14. Then, I tested the model on five new images

Next code is used to upload images colaboratory instance

from google.colab import files#os.remove('./1.png')
#os.remove('./2.png')
#os.remove('./3.png')
#os.remove('./4.png')
#os.remove('./5.png')uploaded = files.upload()

Now, I preprocessed the data:

import glob
import cv2

images = sorted(glob.glob('./*.png'))
labels = np.array([0, 14, 25, 22, 17])

X_images_test = []
titles = []

for image, label in zip(images, labels):
    img = cv2.cvtColor(cv2.imread(image), cv2.COLOR_BGR2RGB)
    X_images_test.append(img)
    titles.append("class " + str(label))

show_images(X_images_test, titles=titles)

images = np.array(X_images_test)

X_images_test = np.array(X_images_test)

X_images_test_gray = np.sum(X_images_test/3, axis=3, keepdims=True)

X_images_test_gray -= np.mean(X_images_test_gray)

X_images_test = X_images_test_gray

Traffic signs preprocessing

15. Now I predict the sign type of each image

with tf.Session() as sess:
    sess.run(tf.global_variables_initializer())
    saver3 = tf.train.import_meta_graph('./lenet.meta')
    saver3.restore(sess, "./lenet")
    
    accuracy = evaluate(X_images_test, labels)
    
    print("Accuracy = " + str(accuracy*100) + "%")

With an accuracy of 100%

16. Finally, I Output Top 5 Softmax Probabilities For Each Image Found on the Web

softmax_logits = tf.nn.softmax(logits)
top_k = tf.nn.top_k(softmax_logits, k=3)
with tf.Session() as sess:
    sess.run(tf.global_variables_initializer())
    saver = tf.train.import_meta_graph('./lenet.meta')
    saver.restore(sess, "./lenet")
    my_softmax_logits = sess.run(softmax_logits, feed_dict={x: X_images_test})
    my_top_k = sess.run(top_k, feed_dict={x: X_images_test})    
    fig, axs = plt.subplots(len(images),4, figsize=(12, 14))
    axs = axs.ravel()
    
    for i, image in enumerate(images):
        axs[4*i].axis('off')
        axs[4*i].imshow(image)
        axs[4*i].set_title('Original')
        
        for j in range(3):
          guess = my_top_k[1][i][j]
          index = np.argwhere(y_validation == guess)[0]
          axs[4*i+j+1].axis('off')
          axs[4*i+j+1].imshow(X_validation[index].squeeze(), cmap='gray')
          axs[4*i+j+1].set_title('top guess: {} ({:.0f}%)'.format(guess, 100*my_top_k[0][i][j]))

Traffic sign recognition

My final model results were:

  • validation set accuracy of 0.987
  • test set accuracy of 1

Conclusions

I chose LeNet architecture because, as we see in the course, I it is a great model architecture for classifying images.

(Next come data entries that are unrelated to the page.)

(** C8, as amended. For an entry date the add flow accepts and a whole
    number of days [n], the day difference between the entry date and the
    entry date plus [n] days is [n], for every [n] from 0 to 97,000,000
    (so for every duration 1 to 365), and more generally whenever the sum is
    a valid date outside the years 0 to 99. *)
Theorem daysBetween_addDays (tza : Z) (entry : string) (n : Z) :
  isValidDateYYYYMMDD tza entry = true ->
  (0 <= n <= 97000000 ->
   daysBetweenUTC (parseUTCMidnight entry) (addDays entry (inject_Z n)) = Some n) /\
  (forall t, addDays entry (inject_Z n) = Some t ->
             ~ (0 <= YearFromTime t <= 99) ->
   daysBetweenUTC (parseUTCMidnight entry) (addDays entry (inject_Z n)) = Some n).
Proof.
  intros Hv. destruct (valid_entry _ _ Hv) as (t0 & Hp & Ht0 & Hlo & Hhi).
  assert (HD100 : DayFromYear 100 = -683003) by reflexivity.
  assert (Ha0 : Date_UTC (YearFromTime t0) (MonthFromTime t0) (DateFromTime t0)
                = Some (MakeDate (Day t0) 0)).
  { rewrite Date_UTC_fields.
    - apply TimeClip_days. lia.
    - pose proof (YearFromDay_ge 100 (Day t0) Hlo). unfold YearFromTime. lia. }
  assert (Hgen : forall t, addDays entry (inject_Z n) = Some t ->
                 ~ (0 <= YearFromTime t <= 99) ->
                 daysBetweenUTC (parseUTCMidnight entry) (addDays entry (inject_Z n))
                 = Some n).
  { intros t Ht Hy. rewrite Ht, Hp. unfold daysBetweenUTC. rewrite Ha0.
    rewrite (addDays_days _ _ _ Hp Ht0) in Ht.
    pose proof (TimeClip_Some _ _ Ht) as Et.
    rewrite Date_UTC_fields by assumption.
    rewrite Et at 1. rewrite Day_MakeDate, Ht, Et, days_apart.
    f_equal. lia. }
  split; [|exact Hgen].
  intros Hn.
  assert (Ht : addDays entry (inject_Z n) = Some (MakeDate (Day t0 + n) 0)).
  { rewrite (addDays_days _ _ _ Hp Ht0). apply TimeClip_days. lia. }
  apply (Hgen _ Ht).
  unfold YearFromTime. rewrite Day_MakeDate.
  pose proof (YearFromDay_ge 100 (Day t0 + n) ltac:(lia)). lia.
Qed.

I wanted to try this one before anything else, and as I found that it has a great performance, in addition to the augmentation techniques, I prefered this solution, simple and solve the problem.

This application will help to a self-driving car to understand, as well as we do, what comes ahead on the road and predict what actions it should have to make given the time.